Anesthesia and Analgesia in Total Joint Arthroplasty (2021)
Developed by: American Association of Hip and Knee Surgeons, American Society of Regional Anesthesia and Pain Medicine, American Academy of Orthopaedic Surgeons, The Hip Society, and The Knee Society

Rationale

There are no studies in the literature that directly address contraindications to perioperative corticosteroid use in primary TJA. There is a concern that corticosteroids should be used with caution in patients with diabetes mellitus as this may lead to an increase in postoperative blood glucose levels. The long-term medical consequences of uncontrolled diabetes are well understood, but the short-term effects of transient increases in blood glucose remain unknown in both diabetic and non-diabetic patients. With regards to complications specific to TJA, Kheir et al. found that postoperative blood glucose levels on postoperative day 1 predict the risk of periprosthetic joint infection with a linear increase in the risk of PJI for blood glucose levels beyond 115 mg/dL.[18] The authors report that the optimal blood glucose threshold to reduce the risk of PJI is 137 mg/dL.

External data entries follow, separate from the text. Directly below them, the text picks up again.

Lemma poll_row id r : t !! id = Some r →
  js_jobs s !! id = Some (scanJob r) ∧
  let r' := reset_row (rfc3339nano now) (rfc3339nano (now - jobTimeout)) r in
  row_wf id r' ∧ scanJob r' = reset_job now jobTimeout (scanJob r) ∧
  bool_decide (row_status r' = JobStatusPending) = ready now jobTimeout (scanJob r).
Proof using All.
  intros E. assert (Ej : jobs_of t !! id = Some (scanJob r)) by (by rewrite jobs_of_eq, E).
  split; [by rewrite (sim_jobs _ _ Hsim)|].
  apply reset_row_scan; [by apply (sim_rows _ _ Hsim)|done|done|exact (Hsec id _ Ej)].
Qed.

Lemma poll_sql_elem id : id ∈ (keep row_pending (order t1)).*1 ↔
  ∃ r, t !! id = Some r ∧ ready now jobTimeout (scanJob r) = true.
Proof using All.
  destruct (Hord t1) as [Hp _]. rewrite list_elem_of_fmap. split.
  - intros ([id' r'] & -> & Hin). apply elem_of_keep in Hin as [Hin Hpend].
    rewrite Hp, elem_of_map_to_list, lookup_fmap in Hin. simpl.
    destruct (t !! id') as [r|] eqn:E; [|done]. injection Hin as <-.
    exists r. split; [done|]. apply poll_row in E as (_ & _ & _ & <-). exact Hpend.
  - intros (r & E & Hr). pose proof (poll_row id r E) as (_ & _ & _ & Hst). rewrite Hr in Hst.
    exists (id, reset_row (rfc3339nano now) (rfc3339nano (now - jobTimeout)) r). split; [done|].
    apply elem_of_keep. split; [|exact Hst]. by rewrite Hp, elem_of_map_to_list, lookup_fmap, E.
Qed.

Lemma poll_mem_elem id : id ∈ keep (ready_id now s1) (js_queue s) ↔
  ∃ r, t !! id = Some r ∧ ready now jobTimeout (scanJob r) = true.
Proof using All.
  destruct (sim_store _ _ Hsim) as [_ Hdom]. rewrite elem_of_keep, Hdom. unfold ready_id. simpl.
  rewrite (sim_jobs _ _ Hsim), jobs_of_eq. destruct (t !! id) as [r|]; simpl; [|naive_solver].
  split; [intros [_ ?]; eauto|]. intros (r' & [= <-] & ?). eauto.
Qed.

Lemma poll_earlier x r r' y q q' : t !! x = Some r → t !! y = Some q → x ≠ y →
  jw_created r' = jw_created r → jw_created q' = jw_created q →
  created_order (x, r') (y, q') → is_earlier x y.
Proof using All.
  intros Ex Ey Hne Hr' Hq' Ho. unfold created_order in Ho. simpl in Ho. rewrite Hr', Hq' in Ho.
  destruct (poll_row x r Ex) as [Hjx _]. destruct (poll_row y q Ey) as [Hjy _].
  unfold created_at. rewrite Hjx, Hjy. rewrite (sim_jobs _ _ Hsim) in Hjx, Hjy.
  pose proof (Hspread x _ Hjx y _ Hjy Hne) as Hs.
  apply (sim_rows _ _ Hsim), row_wf_scan in Ex as (_ & Hcx & _ & Hx).
  apply (sim_rows _ _ Hsim), row_wf_scan in Ey as (_ & Hcy & _ & Hy).
  rewrite (f_equal jw_created Hx), (f_equal jw_created Hy) in Ho. unfold job_row in Ho. cbn [jw_created] in Ho.
  rewrite text_lt in Ho by auto. apply bool_decide_eq_false in Ho.
  assert (jb_created (scanJob r) ≠ jb_created (scanJob q)) by congruence. lia.
Qed.

(** Both selections list the same jobs in the same order. *)
Lemma poll_same : (keep row_pending (order t1)).*1 = keep (ready_id now s1) (js_queue s).
Proof using All.
  assert (AntiSymm (=) is_earlier) by (intros x y ? ?; lia).
  destruct (Hord t1) as [Hp Hs].
  assert (Hnd1 : NoDup (keep row_pending (order t1)).*1).
  { eapply sublist_NoDup; [|apply keep_fst_sublist]. rewrite Hp. apply NoDup_fst_map_to_list. }
  destruct (sim_store _ _ Hsim) as [Hnd2 _].
  assert (Hnd2' : NoDup (keep (ready_id now s1) (js_queue s))) by (eapply sublist_NoDup; [exact Hnd2|apply keep_sublist]).
  apply (StronglySorted_unique is_earlier).
  - apply sorted_fst. eapply sorted_strict; [by eapply NoDup_fmap_1|by eapply sorted_sublist; [apply keep_sublist|]|].
    assert (Hin : ∀ z, z ∈ keep row_pending (order t1) → ∃ r, t !! z.1 = Some r ∧ z.2 = reset_row (rfc3339nano now) (rfc3339nano (now - jobTimeout)) r).
    { intros [x r'] Hx. apply elem_of_keep in Hx as [Hx _]. rewrite Hp, elem_of_map_to_list, lookup_fmap in Hx.
      simpl. destruct (t !! x) as [r|]; [|done]. injection Hx as <-. eauto. }
    intros [x r'] [y q'] Hx Hy Hne Ho. destruct (Hin _ Hx) as (r & Ex & Er). destruct (Hin _ Hy) as (q & Ey & Eq).
    simpl in *. subst r' q'. eapply (poll_earlier x r _ y q); [done|done| | | |exact Ho].
    + intros ->. apply Hne. congruence.
    + unfold reset_row. by destruct (row_stale _ r).
    + unfold reset_row. by destruct (row_stale _ q).
  - eapply sorted_strict; [done|eapply sorted_sublist; [apply keep_sublist|apply (sim_queue _ _ Hsim)]|].
    intros x y Hx Hy Hne Hle. apply poll_mem_elem in Hx as (r & Ex & _). apply poll_mem_elem in Hy as (q & Ey & _).
    destruct (poll_row x r Ex) as [Hjx _]. destruct (poll_row y q Ey) as [Hjy _].
    unfold created_at in *. rewrite Hjx, Hjy in *. rewrite (sim_jobs _ _ Hsim) in Hjx, Hjy.
    pose proof (Hspread x _ Hjx y _ Hjy Hne). assert (jb_created (scanJob r) ≠ jb_created (scanJob q)) by congruence. lia.
  - apply NoDup_Permutation; [done|done|]. intros id. by rewrite poll_sql_elem, poll_mem_elem.
Qed.
End Poll.

Lemma sim_poll d order t s now jobTimeout limit :
  (∀ u, ordered_rows u (order u)) → sim t s → call_ok (js_jobs s) (CPoll now jobTimeout limit) →
  ∃ ids t', sql_poll_tx d None order now jobTimeout limit t = (Ok ids, t') ∧
    fst (MemPollJobs now s jobTimeout limit) = ids ∧ sim t' (snd (MemPollJobs now s jobTimeout limit)).
Proof.
  intros Hord Hsim. rewrite (sim_jobs _ _ Hsim) at 1. intros (Hn & Hcut & Hlim & Hspread & Hsec).
  destruct (sql_poll_spec d order now jobTimeout limit t Hord) as (t' & Hsql & Hnd & Ht'); [lia|].
  rewrite (poll_same order t s now jobTimeout Hord Hsim Hn Hcut Hspread Hsec) in Hsql, Hnd, Ht'.
  unfold MemPollJobs. set (s1 := SetJobTimeout s jobTimeout) in *.
  assert (Hwf1 : js_wf s1) by exact (sim_store _ _ Hsim).
  pose proof (PollJobs_spec now s1 limit Hwf1) as Hm. pose proof (PollJobs_wf now s1 limit Hwf1) as Hwf2.
  destruct (PollJobs now s1 limit) as [ids s2]. destruct Hm as (Hids & Hq & _ & Hj). simpl in Hwf2, Hq.
  change (js_queue s1) with (js_queue s) in Hids.   replace (Z.max 1 limit) with limit in Hids by lia. rewrite <- Hids in Hsql, Hnd, Ht'.
  exists ids, t'. split; [done|]. split; [done|]. simpl.
  assert (Hrow : ∀ id, match t !! id, t' !! id, js_jobs s2 !! id with
                 | Some r, Some r', Some j => row_wf id r' ∧ scanJob r' = j ∧ jb_created j = jb_created (scanJob r)
                 | None, None, None => True
                 | _, _, _ => False
                 end).
  { intros id. rewrite Ht', Hj. change (js_jobs s1) with (js_jobs s). change (js_timeout s1) with jobTimeout.
    rewrite (sim_jobs _ _ Hsim), jobs_of_eq.
    destruct (t !! id) as [r|] eqn:E; [|by destruct (decide _)].
    pose proof (poll_row order t s now jobTimeout Hord Hsim Hn Hcut Hspread Hsec id r E) as (_ & Hw & Hs & _).
    destruct (decide (id ∈ ids)); cbn [fmap option_fmap option_map].
    - apply (sim_rows _ _ Hsim) in E. by destruct (row_mark_wf id JobStatusInProgress now r Hn E).
    - split_and!; [done|done|]. unfold reset_job. by destruct (_ && _). }
  split.
  - intros id r' E. specialize (Hrow id). rewrite E in Hrow.
    destruct (t !! id); [|done]. destruct (js_jobs s2 !! id); [|done]. apply Hrow.
  - apply map_eq. intros id. specialize (Hrow id). rewrite jobs_of_eq.
    destruct (t !! id), (t' !! id), (js_jobs s2 !! id); try done. simpl. destruct Hrow as (_ & -> & _). done.
  - exact Hwf2.
  - rewrite Hq. eapply sorted_created; [|exact (sim_queue _ _ Hsim)]. intros id _. unfold created_at.
    specialize (Hrow id). rewrite (sim_jobs _ _ Hsim), jobs_of_eq.
    destruct (t !! id), (t' !! id), (js_jobs s2 !! id); try done. simpl. apply Hrow.
Qed.

(** One call, then a run of calls. *)
Lemma call_simulated d order t s c :
  (∀ u, ordered_rows u (order u)) → sim t s → call_ok (js_jobs s) c →
  let '(a, t') := sql_call d order t c in
  let '(a', s') := mem_call s c in
  a = a' ∧ sim t' s'.
Proof.
  intros Hord Hsim Hc. destruct c as [j|id|now id fn|now timeout limit|id expected now]; cbn [sql_call mem_call].
  - destruct Hc as [H1 H2]. pose proof (sim_add t s j Hsim H1 H2) as H.
    by destruct (sql_AddJob None "" t j), (AddJob s j).
  - unfold GetJob. by rewrite (sim_jobs _ _ Hsim), jobs_of_eq.
  - destruct Hc as [H1 H2]. pose proof (sim_update t s now id fn Hsim H1 H2) as H.
    by destruct (sql_UpdateJob None now t id fn), (UpdateJob now s id fn).
  - destruct (sim_poll d order t s now timeout limit Hord Hsim Hc) as (ids & t' & -> & Hi & Hs).
    destruct (MemPollJobs now s timeout limit) as [ids' s']. simpl in *. by subst.
  - destruct Hc as [H1 H2]. pose proof (sim_claim t s id expected now Hsim H1 H2) as H.
    destruct (answer_of AClaimed t _), (answer_of AClaimed s _). exact H.
Qed.

Fixpoint sql_run d (order : JobTable → list (string * JobRow)) (t : JobTable) (cs : list job_call)
    : list job_answer * JobTable :=
  match cs with
  | [] => ([], t)
  | c :: cs => let '(a, t) := sql_call d order t c in
               let '(l, t) := sql_run d order t cs in (a :: l, t)
  end.
Fixpoint mem_run (s : JobStore) (cs : list job_call) : list job_answer * JobStore :=
  match cs with
  | [] => ([], s)
  | c :: cs => let '(a, s) := mem_call s c in
               let '(l, s) := mem_run s cs in (a :: l, s)
  end.

(** Every call of a run is one on which text and time agree. *)
Fixpoint calls_ok (s : JobStore) (cs : list job_call) : Prop :=
  match cs with
  | [] => True
  | c :: cs => call_ok (js_jobs s) c ∧ calls_ok (snd (mem_call s c)) cs
  end.

Lemma sim_empty : sim ∅ NewJobStore.
Proof. split; [done|done|split; [constructor|]|constructor]. simpl. intros id. rewrite elem_of_nil, lookup_empty.
  split; [done|by intros [? ?]]. Qed.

Of the 16 studies included in this clinical practice guideline evaluating dexamethasone, four studies excluded all patients with diabetes mellitus regardless of the type of diabetes or their hemoglobin A1c (HbA1c).[2–4,17] Three studies excluded patients with poorly controlled diabetes, defined as a HbA1c > 7.5%.[9,10,14] One additional study excluded all type I diabetics as well as patients with a HbA1c > 7%.[13] Given patients with diabetes mellitus were excluded from a majority of the included studies in this clinical practice guideline, there is not enough evidence to make an evidence-based recommendation on the use of corticosteroids in patients with diabetes mellitus. However, it is the opinion of the workgroup that corticosteroids should be used with caution in patients with both type I and type II diabetes mellitus due to the aforementioned risks of both medical and TJA specific complications including PJI and wound complications. The authors recommend providers consider postoperative blood glucose monitoring in patients with diabetes mellitus that receive intravenous dexamethasone. The timing, dose, number of doses, and frequency of doses should be individualized to each patient based on their type of diabetes and their HbA1c.